(** ** Encoding *)

(** [stage_choice] (bacnet-encoding/src/primitives/timestamp.rs) *)
Definition stage_choice (tail : SliceSink) (timestamp : BACnetTimeStamp) : option (SliceSink * Result nat SinkFull) :=
  let before := slice_room tail in
  let finish := fun tail => Some (tail, Ok (before - slice_room tail)%nat) in
  match timestamp with
  | TsTime time =>
      and_then (Some (encode_tag_to_sink tail 0 ContextTag 4)) (fun tail => and_then (Some (sink_write tail (time_encode time))) finish)
  | TsSequenceNumber number => and_then (encode_ctx_unsigned_to_sink tail 1 number) finish
  | TsDateTime date time =>
      and_then (Some (encode_opening_tag_to_sink tail 2)) (fun tail =>
      and_then (encode_app_date_to_sink tail date) (fun tail =>
      and_then (encode_app_time_to_sink tail time) (fun tail =>
      and_then (Some (encode_closing_tag_to_sink tail 2)) finish)))
  end.
(** [write_timestamp] has the steps of [write_scalar].
    [write_timestamp] (bacnet-encoding/src/primitives/timestamp.rs) *)
Definition write_timestamp {S} `{FrameSink S} (sink : S) (encoded : bytes) : S * Result nat SinkFull := write_scalar sink encoded.
(** [encode_timestamp_choice_to_sink] (bacnet-encoding/src/primitives/timestamp.rs) *)
Definition encode_timestamp_choice_to_sink {S} `{FrameSink S} (sink : S) (timestamp : BACnetTimeStamp) : option (S * Result nat SinkFull) :=
  match stage_choice {| slice_buf := replicate 12 0; slice_pos := 0 |} timestamp with
  | Some (encoded, Ok used) => Some (write_timestamp sink (take used (slice_buf encoded)))
  | _ => None
  end.
(** [encode_timestamp_to_sink] (bacnet-encoding/src/primitives/timestamp.rs) *)
Definition encode_timestamp_to_sink {S} `{FrameSink S} (sink : S) (tag_number : Z) (timestamp : BACnetTimeStamp) : option (S * Result nat SinkFull) :=
  match encode_opening_tag_to_sink {| slice_buf := replicate 16 0; slice_pos := 0 |} tag_number with
  | (tail, Ok opening) =>
      match stage_choice tail timestamp with
      | Some (tail, Ok inner) =>
          match encode_closing_tag_to_sink tail tag_number with
          | (tail, Ok closing) => Some (write_timestamp sink (take (opening + inner + closing) (slice_buf tail)))
          | (_, Err _) => None
          end
      | _ => None
      end
  | (_, Err _) => None
  end.
(** [encode_timestamp_choice] (bacnet-encoding/src/primitives/mod.rs) *)
Definition encode_timestamp_choice (buf : bytes) (ts : BACnetTimeStamp) : option bytes := expect_buf (encode_timestamp_choice_to_sink buf ts).
(** [encode_timestamp] (bacnet-encoding/src/primitives/mod.rs) *)
Definition encode_timestamp (buf : bytes) (tag_number : Z) (ts : BACnetTimeStamp) : option bytes := expect_buf (encode_timestamp_to_sink buf tag_number ts).
(** [encode_opening_tag] (bacnet-encoding/src/tags/encode.rs) *)
Definition encode_opening_tag (buf : bytes) (number : Z) : option bytes := expect_buf (Some (encode_opening_tag_to_sink buf number)).
(** [encode_closing_tag] (bacnet-encoding/src/tags/encode.rs) *)
Definition encode_closing_tag (buf : bytes) (number : Z) : option bytes := expect_buf (Some (encode_closing_tag_to_sink buf number)).
(** [PRIORITY_DATE_TIME_TAG] (bacnet-encoding/src/primitives/priority_value.rs) *)
Definition PRIORITY_DATE_TIME_TAG : Z := 1.
(** [encode_priority_date_time] (bacnet-encoding/src/primitives/priority_value.rs) *)
Definition encode_priority_date_time (buf : bytes) (date : Date) (time : Time) : option bytes :=
  buf ← encode_opening_tag buf PRIORITY_DATE_TIME_TAG;
  buf ← encode_app_date buf date;
  buf ← encode_app_time buf time;
  encode_closing_tag buf PRIORITY_DATE_TIME_TAG.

= WORK INSTRUCTIONS =
Copy out, from the material above, each line in which the string "take" is found.

= RESULT OF THE TASK =
  | Some (encoded, Ok used) => Some (write_timestamp sink (take used (slice_buf encoded)))
          | (tail, Ok closing) => Some (write_timestamp sink (take (opening + inner + closing) (slice_buf tail)))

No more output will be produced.